The metal entrance gate to a Children’s Home for Girls is barred and locked and a young girl sits banging her head against it. No one pays her much attention. Behind her, four girls are lying in the corridor silently staring at the ceiling as a staff member cleans up after a girl who has just urinated on herself. A fifth sits in a corner, rocking back and forth. Inside, we’re immediately surrounded by a group of children. Three come up to shake hands, asking if we will play with them. The institution smells of unwashed clothes, urine and sweat. The girl at the entrance continues banging her head against the gate.
The cook-cum-cleaning staff member who lets us in says that it is what she does to get attention; it’s nothing to worry about. ‘Pagal hai, bas roz hungama karti hai’, she says. With other children needing her immediate attention to be cleaned, bathed and fed, and having to manage all the girls single-handedly, she is forced to prioritise who to care for first. Caring for children with incontinence implies having to repeat the cycle of washing and cleaning multiple times a day. Upstairs, another metal gate separates the ground floor from the first floor, where the ‘normal’ girls live. The staff member also has to ensure that these girls are readied for school and given their four meals a day. It is a full time job for four people, she says, not one.
The institution has a recommended staff capacity of 13. The actual number stands at 6, of which only 2 staff members directly engage with the children. They have a visiting doctor, but no paramedic. And at no point have these staff members been given any sort of support on caring for children with disabilities. The result? Intense pressure on the staff to simply get from day to day in circumstances that would rob anyone of the energy and ability for empathy. And the consequent impact on children: neglect, heightened vulnerability and a denial of even the fundamental right to dignity.
In a lot of the work done with children by different stakeholders working in child protection, the words ‘marginalised’, ‘vulnerable’ and ‘disempowered’ feature. Looking at institutionalised children with disabilities, one comes to understand what that really means—what it means to be invisible. For a person’s existence not to matter to anybody. The implications of not having a voice, of being able to exercise any sort of choice, and of continuously being perceived as a burden, lacking in potential and capacity.

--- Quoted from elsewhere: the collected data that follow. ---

(* ===== verification/ProcTable.v ===== *)
(** * The process table

    What the functions of crates/proc/src/proc.rs keep true of the process
    table: distinct process ids, a family tree under [init], and no parent
    asleep in [wait] while a child of it is a zombie. *)

From S2P Require Import Prelude Param Mmu Mem Kalloc Sync Disk Ring Bio Fsh Log Fs Pipe File Vm Proc.
Import Sync Bio Fsh Log Fs Pipe File Proc.

Module ProcTable.

Create HintDb quiet.
Create HintDb still.

Section table.
Context {D : Type} `{!BlockDev D}.
Context (kernel_end kpdpt : Z).
Context (devsw_read : Z → option (nat → Z → Z → M (fstate (D := D)) (Z * list Z))).
Implicit Types s : pst (D := D).

Definition alive (p : proc) : Prop := p_state p ≠ UNUSED ∧ p_state p ≠ ZOMBIE.
Definition childless (i : nat) (s : pst (D := D)) : Prop :=
  ∀ k q, ptable s !! k = Some q → p_parent q ≠ Some i.

Definition alive_at (i : nat) (s : pst (D := D)) : Prop :=
  ∃ p, ptable s !! i = Some p ∧ alive p.

Record table_ok (s : pst (D := D)) : Prop := {
  to_pid i p : ptable s !! i = Some p → p_state p ≠ UNUSED → 0 < p_pid p < NEXTPID s;
  to_uniq i j p q : ptable s !! i = Some p → ptable s !! j = Some q →
    p_state p ≠ UNUSED → p_state q ≠ UNUSED → p_pid p = p_pid q → i = j;
  to_parent i p : ptable s !! i = Some p → p_parent p ≠ Some i;
  to_init j : INITPROC s = Some j → ∃ p, ptable s !! j = Some p ∧ p_parent p = None ∧ alive p;
  to_family i j p : ptable s !! i = Some p → p_parent p = Some j →
    alive_at j s;
  to_free i p : ptable s !! i = Some p → p_state p = UNUSED → p_parent p = None;
  to_len : length (ptable s) = Z.to_nat NPROC;
  to_wait i p c q : ptable s !! i = Some p → p_state p = SLEEPING → p_chan p = Some (ChProc i) →
    ptable s !! c = Some q → p_parent q = Some i → p_state q ≠ ZOMBIE;
  to_next : 0 < NEXTPID s;
  to_run i p : ptable s !! i = Some p → p_state p = RUNNING → i = cur s;
}.

(** ** Steps that at most wake processes

    What a process's relatives depend on does not change, but a sleeping
    process may become runnable. *)
Definition woken1 (p q : proc) : Prop :=
  p_pid q = p_pid p ∧ p_parent q = p_parent p ∧ p_chan q = p_chan p ∧
  (p_state q = p_state p ∨ p_state p = SLEEPING ∧ p_state q = RUNNABLE).
Definition woken (s s' : pst (D := D)) : Prop :=
  Forall2 woken1 (ptable s) (ptable s') ∧
  INITPROC s' = INITPROC s ∧ NEXTPID s' = NEXTPID s ∧ cur s' = cur s ∧ ncli s' = ncli s.

#[global] Instance woken1_preorder : PreOrder woken1.
Proof.
  split; [intros p; split_and!; auto|].
  intros p q r (A1 & A2 & A3 & A4) (B1 & B2 & B3 & B4). split_and!; try congruence.
  destruct A4 as [?|[? ?]], B4 as [?|[? ?]]; (left; congruence) || (right; split; congruence).
Qed.

#[global] Instance woken_preorder : PreOrder woken.
Proof.
  split.
  - intros s. split_and!; done.
  - intros s t u (A & ? & ? & ? & ?) (B & ? & ? & ? & ?). split_and!; try congruence. by etrans.
Qed.

Lemma woken_lookup s s' i p : woken s s' → ptable s !! i = Some p →
  ∃ q, ptable s' !! i = Some q ∧ woken1 p q.
Proof. intros [H _] Hp. by eapply Forall2_lookup_l. Qed.
Lemma woken_lookup_inv s s' i q : woken s s' → ptable s' !! i = Some q →
  ∃ p, ptable s !! i = Some p ∧ woken1 p q.
Proof. intros [H _] Hq. by eapply Forall2_lookup_r. Qed.

Lemma alive_woken p q : woken1 p q → alive p → alive q.
Proof. intros (_ & _ & _ & E) [Hu Hz]. split; destruct E as [?|[? ?]]; congruence. Qed.
Lemma alive_at_woken i s s' : woken s s' → alive_at i s → alive_at i s'.
Proof.
  intros Hw (p & Hp & Ha). destruct (woken_lookup s s' i p Hw Hp) as (q & Hq & E).
  exists q. split; [done|by eapply alive_woken].
Qed.
Lemma childless_woken i s s' : woken s s' → childless i s → childless i s'.
Proof.
  intros Hw Hc k q Hq. destruct (woken_lookup_inv s s' k q Hw Hq) as (p & Hp & _ & -> & _).
  by eapply Hc.
Qed.

Lemma table_ok_woken s s' : woken s s' → table_ok s → table_ok s'.
Proof.
  intros Hw [H1 H2 H3 H4 HF HU HL H5 HN H6]. pose proof (λ i q, woken_lookup_inv s s' i q Hw) as Hl.
  pose proof Hw as (_ & Ei & En & Ec & _). split.
  - intros i q (p & Hp & E1 & _ & _ & E4)%Hl Hu. rewrite En, E1. apply (H1 i p Hp). destruct E4 as [?|[? ?]]; congruence.
  - intros i j q r (p & Hp & E1 & _ & _ & E4)%Hl (p' & Hp' & F1 & _ & _ & F4)%Hl Hu Hu' E.
    apply (H2 i j p p' Hp Hp'); destruct E4 as [?|[? ?]], F4 as [?|[? ?]]; congruence.
  - intros i q (p & Hp & _ & E2 & _)%Hl. rewrite E2. by apply H3.
  - intros j Hj. rewrite Ei in Hj. destruct (H4 j Hj) as (p & Hp & Hpar & Ha).
    destruct (woken_lookup s s' j p Hw Hp) as (q & Hq & E).
    exists q. split_and!; [done| |by eapply alive_woken]. destruct E as (_ & -> & _). done.
  - intros i j q (p & Hp & _ & E2 & _)%Hl Hj. rewrite E2 in Hj.
    eapply alive_at_woken; [done|by eapply HF].
  - intros i q (p & Hp & _ & E2 & _ & E4)%Hl Hu. rewrite E2. apply (HU i p Hp).
    destruct E4 as [?|[? ?]]; congruence.
  - by rewrite <- HL, <- (Forall2_length _ _ _ (proj1 Hw)).
  - intros i q c r (p & Hp & _ & _ & E3 & E4)%Hl Hs Hc (p' & Hp' & _ & F2 & _ & F4)%Hl Hpar.
    assert (Hz : p_state p' ≠ ZOMBIE) by (apply (H5 i p c p'); destruct E4 as [?|[? ?]]; congruence).
    destruct F4 as [?|[? ?]]; congruence.
  - lia.
  - intros i q (p & Hp & _ & _ & _ & E4)%Hl Hr. rewrite Ec. apply (H6 i p Hp). destruct E4 as [?|[? ?]]; congruence.
Qed.

Definition quiet {A} : M (pst (D := D)) A → Prop := resp woken.

Lemma quiet_ret {A} (a : A) : quiet (ret a).
Proof. exact (resp_ret woken a). Qed.
Lemma quiet_bind {A B} (m : M pst A) (k : A → M pst B) : quiet m → (∀ a, quiet (k a)) → quiet (bind m k).
Proof. exact (resp_bind woken m k). Qed.
Lemma quiet_keeps {A} (m : M pst A) :
  keeps (λ s, (ptable s, INITPROC s, NEXTPID s, cur s, ncli s)) m → quiet m.
Proof.
  intros Hk. eapply resp_keeps; [exact Hk|]. intros s s' [= E1 E2 E3 E4 E5].
  split_and!; try done. by rewrite E1.
Qed.
Lemma quiet_forM {A} (l : list A) body : (∀ x, quiet (body x)) → quiet (forM l body).
Proof. exact (resp_forM woken l body). Qed.
Lemma quiet_on_proc i f : (∀ p, woken1 p (f p)) → quiet (on_proc i f).
Proof.
  intros Hf s. apply wlp_modify. split_and!; try done. simpl. apply Forall2_same_length_lookup_2.
  - by rewrite length_alter.
  - intros j p q Hp. destruct (decide (i = j)) as [->|].
    + rewrite list_lookup_alter_eq, Hp. intros [= <-]. apply Hf.
    + rewrite list_lookup_alter_ne, Hp by done. by intros [= <-].
Qed.
Lemma wake_woken c p : woken1 p (wake c p).
Proof.
  unfold wake. destruct (decide _) as [[Hs _]|]; [|done]. split_and!; simpl; auto.
Qed.
Lemma quiet_wakeup1 c : quiet (wakeup1 c).
Proof.
  intros s. apply wlp_modify. split_and!; try done. simpl. apply Forall2_fmap_r, Forall_Forall2_diag.
  apply Forall_forall. intros p _. apply wake_woken.
Qed.

Hint Resolve quiet_ret quiet_bind quiet_forM quiet_wakeup1 : quiet.
Hint Extern 2 (quiet (on_proc _ _)) =>
  apply quiet_on_proc; intros; split_and!; (left; reflexivity) || reflexivity : quiet.
Hint Extern 5 (quiet _) => apply quiet_keeps; solve [auto 12 with keeps] : quiet.

Lemma woken_lock v s : woken s (set_pt_lock v s).
Proof. by split_and!. Qed.

Lemma quiet_proc_at i : quiet (proc_at i).
Proof. apply quiet_keeps. unfold proc_at. auto with keeps. Qed.
Lemma quiet_my_proc : quiet my_proc.
Proof. apply quiet_keeps. unfold my_proc, proc_at. auto 8 with keeps. Qed.
Lemma quiet_with_k {A} (m : M kst A) : quiet (with_k m).
Proof. apply quiet_keeps. unfold with_k. auto with keeps. Qed.
Hint Resolve quiet_proc_at quiet_my_proc quiet_with_k : quiet.
Lemma quiet_on_vm {A} (m : M Kalloc.kmem_t A) : quiet (on_vm m).
Proof. apply quiet_with_k. Qed.
Lemma quiet_on_k {A} (m : M kst A) : quiet (on_k m).
Proof. unfold on_k. auto 12 with quiet. Qed.
Hint Resolve quiet_on_vm quiet_on_k : quiet.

Many of these assumptions stem from social perceptions of people with disabilities—that people with disabilities are in some way less human. The stigma attached to disability is such that at every level, advocating for the rights of children with disabilities is to battle deep-seated biases about the role children could play in the community as participating members. Existing conditions being what they are, only serve to dehumanise and deny children the opportunity and possibility of fulfilling their potential.
In this context, we are advocating for an inclusive approach, for staff to be supported in caring for children through basic training on health and hygiene and for lateral linkages between government departments to enable children with disabilities to access their fundamental rights. It means having to challenge the rhetoric that children will be better off in an institution created for others like themselves—that purportedly homogenous group of children with disabilities, where one is indistinguishable from the other.
The impact we hope for is an acknowledgement of the magnitude of the problem in terms of the sheer numbers of invisible children with disabilities, and to engage with other stakeholders in the disabilities sector to promote the rights of the children. The trickle-down effect this could have is for children to be able to go to school with their peers, to access the toilet, or to have someone help and train them to put on a pair of trousers on their own.
The silver lining is that for the most part, caring for children with disabilities is not rocket science. It involves support from a specialist to understand the needs of a child, but thereon, to ensure that the child receives that care—whether it is through simple changes in an institution along the lines of universal design such as the construction of ramps to key access areas, training a child in going to the toilet on their own, and in the more severe cases, to ensure that the child is fed, cleaned and cared for. No one-size-fits-all separate institutions but simple ways of standing for the child’s right to dignity and inclusion.